It’s expected that mobile viewing of one’s website will surpass desktop viewing within a few years. If your website is meant to impress on a desktop or laptop, it ought to achieve the same results on a mobile phone or tablet. We’ve written about Responsive vs. Adaptive Mobile Designs previously.

#10 – Lacks Creativity

Websites are an incredible tool to build your brand and grow your business. It’s a huge opportunity to be creative and stand out yet I mostly see safe and common approaches to website design, development and deployment. I also see the same stock imagery used over and over again. Creativity is not just a website vendor problem, this is an industry wide problem (PS: stop blaming compliance). We’re starting to see firms escape the mundane and stand out but we’re a long way from competing with leading mainstream marketing engines like Apple and Nike. Not that being marketing pioneers should be a goal for this industry. I should add that I’ve seen some incredible retail financial sites that are indeed leading edge – just not for traditional financial services firms.

You be the judge

Given the above, take a look at your firm’s website:

  • Does it speak to your audience?
  • Does it look current?
  • Is it mobile friendly (or does it even work at all in mobile)?
  • Are there engagement pieces (beyond your phone number)?
  • Does it differentiate you from “the guy down the block”?
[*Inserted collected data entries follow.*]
(** [std::minmax(std::initializer_list<T>)].  The list must not be empty;
    on an empty list the call has no defined result.  A single element is
    both minimum and maximum; otherwise the first two elements, compared
    with each other, give the first minimum and maximum. *)
Definition minmax_list (l : list T) : option (T * T) :=
  match l with
  | [] => None
  | [x] => Some (x, x)
  | x :: y :: l' =>
      Some (if y < x then minmax_from y x l' else minmax_from x y l')
  end.

Definition between (value border_1 border_2 : T) : bool :=
  let interval := minmax border_1 border_2 in
  if value < fst interval then false
  else if value > snd interval then false
  else true.

Definition overlap (interval_1 interval_2 : list T) : option bool :=
  match minmax_list interval_1, minmax_list interval_2 with
  | Some interval_1_minmax, Some interval_2_minmax =>
      Some (if snd interval_2_minmax < fst interval_1_minmax then false
            else if snd interval_1_minmax < fst interval_2_minmax then false
            else true)
  | _, _ => None
  end.
End MinMax.

(** ** Numeric helpers that compute *)

Section Helpers.
Context {T : Type} {S : Scalar T}.
Local Open Scope cpp_scope.

Definition constexpr_abs (value : T) : T :=
  if value < zero then - value else value.

Definition fraction_less_than_zero (nominator denominator : T) : bool :=
  if nominator == zero then false
  else if negb (Bool.eqb (nominator < zero) (denominator < zero)) then true
  else false.

Definition fraction_between_zero_and_one (nominator denominator : T) : bool :=
  if fraction_less_than_zero nominator denominator then false
  else if constexpr_abs nominator > constexpr_abs denominator then false
  else true.

Definition sign_square (x : T) : T :=
  if x < zero then - x * x else x * x.
End Helpers.

(** Sequencing of a routine after a call that may have no result. *)
Notation "'do' x <- c ; k" :=
  (match c with Some x => k | None => None end)
  (at level 10, x name, c at level 100, k at level 200).

(** ** Collision routines *)

Section Routines.
Context {T : Type} {S : Scalar T}.
Local Open Scope cpp_scope.

Definition collision_point_point (x1 y1 x2 y2 : T) : bool :=
  (x1 == x2) && (y1 == y2).

Definition collision_point_line (x1 y1 x2 y2 dx2 dy2 : T) : bool :=
  let dx12 := x1 - x2 in
  let dy12 := y1 - y2 in
  if dx12 * dy2 != dy12 * dx2 then false
  else
    let projection := dx12 * dx2 + dy12 * dy2 in
    if negb (between projection zero (dx2 * dx2 + dy2 * dy2)) then false
    else true.

Definition collision_point_circle (x1 y1 x2 y2 r2 : T) : bool :=
  let dx := x1 - x2 in
  let dy := y1 - y2 in
  if dx * dx + dy * dy > r2 * r2 then false else true.

Definition collision_point_box (x1 y1 x2 y2 w2 h2 : T) : bool :=
  if x1 < x2 then false
  else if y1 < y2 then false
  else if x2 + w2 < x1 then false
  else if y2 + h2 < y1 then false
  else true.

Definition collision_point_triangle (x1 y1 x2 y2 sxa2 sya2 sxb2 syb2 : T) : bool :=
  let dx12 := x1 - x2 in
  let dy12 := y1 - y2 in
  let nominator_u := dx12 * syb2 - dy12 * sxb2 in
  let denominator_u := sxa2 * syb2 - sxb2 * sya2 in
  if negb (fraction_between_zero_and_one nominator_u denominator_u) then false
  else
    let nominator_v := dx12 * sya2 - dy12 * sxa2 in
    let denominator_v := - denominator_u in
    if negb (fraction_between_zero_and_one nominator_v denominator_v) then false
    else
      let nominator_u_v := nominator_u - nominator_v in
      if negb (fraction_between_zero_and_one nominator_u_v denominator_u) then false
      else true.

Definition collision_line_line (x1 y1 dx1 dy1 x2 y2 dx2 dy2 : T) : bool :=
  let cross_term := dx2 * dy1 - dy2 * dx1 in
  (* the separating axis part, reached when the block above it does not return *)
  let separating_axes :=
    let y21 := y2 - y1 in
    let x21 := x2 - x1 in
    let projection_2_on_n1 := y21 * dx1 - x21 * dy1 in
    if Bool.eqb (projection_2_on_n1 < zero) (projection_2_on_n1 < cross_term)
    then false
    else
      let projection_1_on_n2 := x21 * dy2 - y21 * dx2 in
      if Bool.eqb (projection_1_on_n2 < zero) (projection_1_on_n2 < - cross_term)
      then false
      else true in
  if cross_term == zero then
    if collision_point_line x1 y1 x2 y2 dx2 dy2 then true
    else if collision_point_line x2 y2 x1 y1 dx1 dy1 then true
    else separating_axes
  else separating_axes.

Definition collision_line_circle (x1 y1 dx1 dy1 x2 y2 r2 : T) : option bool :=
  let x21 := x2 - x1 in
  let y21 := y2 - y1 in
  let r2_squared := r2 * r2 in
  let proj_circle_normal := y21 * dx1 - x21 * dy1 in
  let proj_circle_normal_max := r2_squared * (dx1 * dx1 + dy1 * dy1) in
  if negb (between (sign_square proj_circle_normal)
                   (- proj_circle_normal_max) proj_circle_normal_max)
  then Some false
  else
    let x2d1 := x21 - dx1 in
    let y2d1 := y21 - dy1 in
    let distance_1_2 := x21 * x21 + y21 * y21 in
    let distance_d_2 := x2d1 * x2d1 + y2d1 * y2d1 in
    if distance_1_2 < distance_d_2 then
      let p1 := sign_square distance_1_2 in
      let p2 := sign_square (distance_1_2 - dx1 * x21 - dy1 * y21) in
      let proj_r2_squared := r2_squared * (x21 * x21 + y21 * y21) in
      do o <- overlap [p1; p2] [- proj_r2_squared; proj_r2_squared];
      if negb o then Some false else Some true
    else
      let p1 := sign_square distance_d_2 in
      let p2 := sign_square (distance_1_2 - dx1 * x21 - dy1 * y21) in
      let proj_r2_squared := r2_squared * (x2d1 * x2d1 + y2d1 * y2d1) in
      do o <- overlap [p1; p2] [- proj_r2_squared; proj_r2_squared];
      if negb o then Some false else Some true.

Definition collision_line_box (x1 y1 dx1 dy1 x2 y2 w2 h2 : T) : bool :=
  if collision_point_box x1 y1 x2 y2 w2 h2 then true
  else if collision_point_box (x1 + dx1) (y1 + dy1) x2 y2 w2 h2 then true
  else
    let nominator_x_neg := x2 - x1 in
    let nominator_x_pos := x2 + w2 - x1 in
    let nominator_y_neg := y2 - y1 in
    let nominator_y_pos := y2 + h2 - y1 in
    let nom_x_neg_dy := nominator_x_neg * dy1 in
    let nom_x_pos_dy := nominator_x_pos * dy1 in
    let nom_y_neg_dx := nominator_y_neg * dx1 in
    let nom_y_pos_dx := nominator_y_pos * dx1 in
    if (nom_x_neg_dy >= nom_y_neg_dx) && (nom_x_neg_dy <= nom_y_pos_dx)
       && fraction_between_zero_and_one nominator_x_neg dx1
    then true
    else if (nom_x_pos_dy >= nom_y_neg_dx) && (nom_x_pos_dy <= nom_y_pos_dx)
            && fraction_between_zero_and_one nominator_x_pos dx1
    then true
    else if (nom_y_neg_dx >= nom_x_neg_dy) && (nom_y_neg_dx <= nom_x_pos_dy)
            && fraction_between_zero_and_one nominator_y_neg dy1
    then true
    else if (nom_y_pos_dx >= nom_x_neg_dy) && (nom_y_pos_dx <= nom_x_pos_dy)
            && fraction_between_zero_and_one nominator_y_pos dy1
    then true
    else false.

Definition collision_line_triangle
    (x1 y1 dx1 dy1 x2 y2 sxa2 sya2 sxb2 syb2 : T) : option bool :=
  let x21 := x2 - x1 in
  let y21 := y2 - y1 in
  let xa1 := x21 + sxa2 in
  let ya1 := y21 + sya2 in
  let xb1 := x21 + sxb2 in
  let yb1 := y21 + syb2 in
  let projection_2_on_n1 := y21 * dx1 - x21 * dy1 in
  let projection_a_on_n1 := ya1 * dx1 - xa1 * dy1 in
  let projection_b_on_n1 := yb1 * dx1 - xb1 * dy1 in
  let p2_n1_negative := Z.b2z (projection_2_on_n1 < zero) in
  let pa_n1_negative := Z.b2z (projection_a_on_n1 < zero) in
  let pb_n1_negative := Z.b2z (projection_b_on_n1 < zero) in
  if (p2_n1_negative + pa_n1_negative + pb_n1_negative =? 3)%Z then Some false
  else
    let projection_1_on_na := x21 * sya2 - y21 * sxa2 in
    let projection_d_on_na := dy1 * sxa2 - dx1 * sya2 in
    let projection_b_on_na := syb2 * sxa2 - sxb2 * sya2 in
    do oa <- overlap [projection_1_on_na; projection_1_on_na + projection_d_on_na]
                     [zero; projection_b_on_na];
    if negb oa then Some false
    else
      let projection_1_on_nb := x21 * syb2 - y21 * sxb2 in
      let projection_d_on_nb := dy1 * sxb2 - dx1 * syb2 in
      let projection_a_on_nb := - projection_b_on_na in
      do ob <- overlap [projection_1_on_nb; projection_1_on_nb + projection_d_on_nb]
                       [zero; projection_a_on_nb];
      if negb ob then Some false
      else
        let sxc2 := sxb2 - sxa2 in
        let syc2 := syb2 - sya2 in
        let projection_1_on_nc := xa1 * syc2 - ya1 * sxc2 in
        let projection_d_on_nc := dy1 * sxc2 - dx1 * syc2 in
        let projection_2_on_nc := projection_b_on_na in
        do oc <- overlap [projection_1_on_nc; projection_1_on_nc + projection_d_on_nc]
                         [zero; projection_2_on_nc];
        if negb oc then Some false else Some true.

Definition collision_circle_circle (x1 y1 r1 x2 y2 r2 : T) : bool :=
  let dx := x1 - x2 in
  let dy := y1 - y2 in
  let combined_radius := r1 + r2 in
  if dx * dx + dy * dy > combined_radius * combined_radius then false else true.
Fortunately for you, not everyone that reads this article and assigns themselves a failing grade will do something about it. There remains a significant competitive edge for financial firms that want to reach out and position themselves. The time to change has never been better.

If you’d like to review solutions to the challenges listed above, we’ve written a 5 Part series you can access here.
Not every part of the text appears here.